These days, I’ve been working on the last few songs of the new album. Although mostly sung in English, I also wanted the album to have a multi-lingual dimension like the cosmopolitan 12th century Sicily that has inspired so much of the songwriting. I already had parts of songs in Palermitano (the Sicilian dialect of Palermo) and in Salentino, the dialect of the southern most tip of Puglia but I also dreamt of hearing Arabic sung alongside English. While searching for the right voice, my friend the cellist, Vincent Segal, suggested I work with the Algerian musician and singer Malik Ziad who’s based in Marseille and as always with Vincent, his suggestion was spot on.

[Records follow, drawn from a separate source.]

Lemma get_target_size_frame c t v m data rest : between c ->
  rrr_mqtt_p_get_type_properties (message_type m) = Ret t -> message_ok v m -> accepted v m -> v_id v <= 5 ->
  (c_protocol_version c = Some v \/ message_type m = RRR_MQTT_P_TYPE_CONNECT) ->
  (data = [] \/ message_type m = RRR_MQTT_P_TYPE_PUBLISH) -> bytes_ok (data ++ rest) ->
  Z.of_nat (length (message_wire v m ++ data)) <= 0xfffffff ->
  Z.of_nat (length (frame t v m data ++ rest)) < 2 ^ 31 ->
  exists s, rrr_mqtt_conn_read_get_target_size big alloc_ok alloc_sub alloc_packet alloc_token now
      (frame t v m data ++ rest) c =
      Ret (RRR_READ_OK, Some (Z.of_nat (length (frame t v m data))), set_parse_session c s) /\
    holds_packet t v m data s.
Proof using Halloc Hsub Hpacket Htoken.
  intros Hb Ht Hok Hacc Hv Hw Hdata Hbytes Hlen Hlim.
  destruct (parse_frame big alloc_ok alloc_sub alloc_packet alloc_token now v (c_protocol_version c) t m data rest)
    as (s & e & Es & R1 & R2 & R3 & R4 & q & s' & R5 & (S1 & S2 & S3 & S4) & R6 & R7); try done.
  destruct (packet_parse_moves big alloc_ok alloc_sub alloc_packet alloc_token now v (c_protocol_version c) t m
    (Z.of_nat (length (message_wire v m ++ data))) (message_wire v m ++ data ++ rest) s) as [Hfix Hmov]; try done.
  { lia. }
  { revert Es. unfold frame. cbn [app]. by rewrite <- !app_assoc. }
  exists s. split.
  - unfold rrr_mqtt_conn_read_get_target_size, rrr_mqtt_conn_parse. pose proof Hb as (o & n' & v' & Ei).
    assert (RRR_MQTT_PARSE_IS_COMPLETE (parse_session c) = false) as -> by (by rewrite Ei).
    rewrite (between_update c _ _ Hb), Es. cbn [mbind outcome_bind]. rewrite R1, R2.
    change (negb (RRR_MQTT_OK =? RRR_MQTT_OK)) with false. cbn [andb parse_session set_parse_session].
    by rewrite (Hfix R2), R3.
  - split; [done|]. split; [done|]. split.
    { destruct (moves s) eqn:Em; case_bool_decide as Ed; try done.
      - destruct (Hmov eq_refl) as [Hp Hne]. destruct Hne. rewrite R3, R4, (R7 Hp), Ed. cbn. lia.
      - by specialize (R6 Ed). }
    split; [intros Hne; rewrite R4; apply R7; by destruct Hdata|].
    unfold rrr_mqtt_packet_parse_session_extract_packet in *. destruct (packet s) as [q'|]; [|done].
    destruct (negb _); [done|]. exists q', s'. split; [done|].
    set (q1 := set_type_flags (set_received_size q _) _) in R5.
    assert (set_type_flags q' (s_type_flags s) = q1 /\ set_packet s None = s') as [Eq Es']
      by (split; congruence).
    assert (set_type_flags q' (message_flags t m) = q1) as Eq'.
    { change (set_type_flags (set_type_flags q' (s_type_flags s)) (message_flags t m) = q1). by rewrite Eq. }
    rewrite Eq', Eq, Es'. split; [done|].
    split; [by change (payload (set_type_flags q' (message_flags t m)) = None); rewrite Eq'|].
    split; [by apply represents_out|]. by split_and!.
Qed.

Lemma holds_packet_moved t v m data s c : holds_packet t v m data s -> parse_session c = s ->
  Z.of_nat (length (frame t v m data)) < 2 ^ 31 ->
  exists s1 rx q s2, move_payload alloc_ok (frame t v m data) c = Ret (0, set_parse_session c s1, rx) /\
    RRR_MQTT_PARSE_IS_COMPLETE s1 = true /\ (exists p, packet s1 = Some p) /\
    rrr_mqtt_packet_parse_session_extract_packet s1 = Ret (q, s2) /\ delivered t v m data q.
Proof using Halloc.
  intros (Hc & Hts & Hm & Hpos & q & s' & Ep & Eq & Epay & Hd) Es Hlim. unfold move_payload. rewrite Es.
  change (status_is s RRR_MQTT_PARSE_STATUS_MOVE_PAYLOAD_TO_PACKET) with (moves s). rewrite Hm.
  case_bool_decide as Ed; cbn [negb].
  - exists s, (Some (frame t v m data)). eexists _, _. split; [|split; [done|split; [by exists q|split; [exact Eq|by rewrite Ed]]]].
    f_equal. f_equal. f_equal. destruct c; cbn in *. by subst.
  - assert (frame t v m data = ((16 * message_type m + message_flags t m)
      :: vint (Z.of_nat (length (message_wire v m ++ data))) ++ message_wire v m) ++ data) as Ef
      by (unfold frame; cbn [app]; by rewrite <- app_assoc).
    rewrite Ep, Epay, (Hpos Ed). set (pre := _ :: _) in Ef. rewrite Ef in *. rewrite length_app in *.
    unfold rrr_length_from_biglength_sub_bug_const, RRR_LENGTH_MAX.
    rewrite (proj2 (Z.ltb_ge _ _)), (wrap_small 64), (proj2 (Z.ltb_ge _ _)), wrap_small by lia.
    cbn [mbind outcome_bind]. rewrite Halloc. replace (_ - (_ - _)) with (Z.of_nat (length data)) by lia.
    replace (_ - _) with (Z.of_nat (length pre)) by lia.
    pose proof (bytes_at_middle pre data []) as Hb. rewrite app_nil_r in Hb. rewrite Hb. cbn [mbind outcome_bind].
    eexists _, _, _, _. split; [done|]. split; [done|]. split; [by eexists|].
    unfold rrr_mqtt_packet_parse_session_extract_packet in *. rewrite Ep in Eq. cbn [packet set_packet].
    change (RRR_MQTT_PARSE_STATUS_PAYLOAD_IS_DONE (set_packet s _)) with (RRR_MQTT_PARSE_STATUS_PAYLOAD_IS_DONE s).
    destruct (negb (RRR_MQTT_PARSE_STATUS_PAYLOAD_IS_DONE s)); [done|]. split; [reflexivity|].
    assert (s_type_flags s = message_flags t m) as Ef' by (injection Eq; congruence). cbn [s_type_flags set_packet].
    rewrite Ef'. destruct Hd as (D1 & D2 & D3 & D4 & _). unfold delivered. rewrite bool_decide_false by done.
    repeat split; try done; apply D1.
Qed.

I travelled to Marseille to meet Malik and play him the song and the part that I had in mind for him to sing on. He initially found some words by the great Algerian Chaabi singer Hadj El Anka that fitted well with the song but I suggested instead that we look for a C12th Sicilian poem. I’d read some beautiful translations of poems by Ibn Hamdis who was born in Syracuse, Sicily in 1056 and so I suggested to Malik that it would be wonderful if we could find some of his poetry to quote on the song. Amazingly Malik found not only an Arabic poem that was a perfect fit but also one that contained the line ‘I dreamed of Sicily’.
Below is a translation of the poem into French (I haven’t yet found one in English) and here’s Malik’s handwritten copy of the poem that he sang from when I recorded him a few days ago.
Souvenir douloureux
L’affliction attisant le souvenir,
J’ai songé à la Sicile.
Déserte est désormais la demeure où l’on pouvait vivre jeune
Elle qui était peuplée de gracieuses personnes.
Si on m’a fait sortir du paradis,
Je puis au moins en relater les faits.
N’eût été le goût salé des larmes
J’aurais pris mes pleurs pour ses rivières.
A vingt ans j’ai ri d’une passion
Et j’ai pleuré d’avoir perdu son faix à soixante.
Qu’aucun péché ne vous paraisse grand
Le Ciel est encore là pour l’absoudre.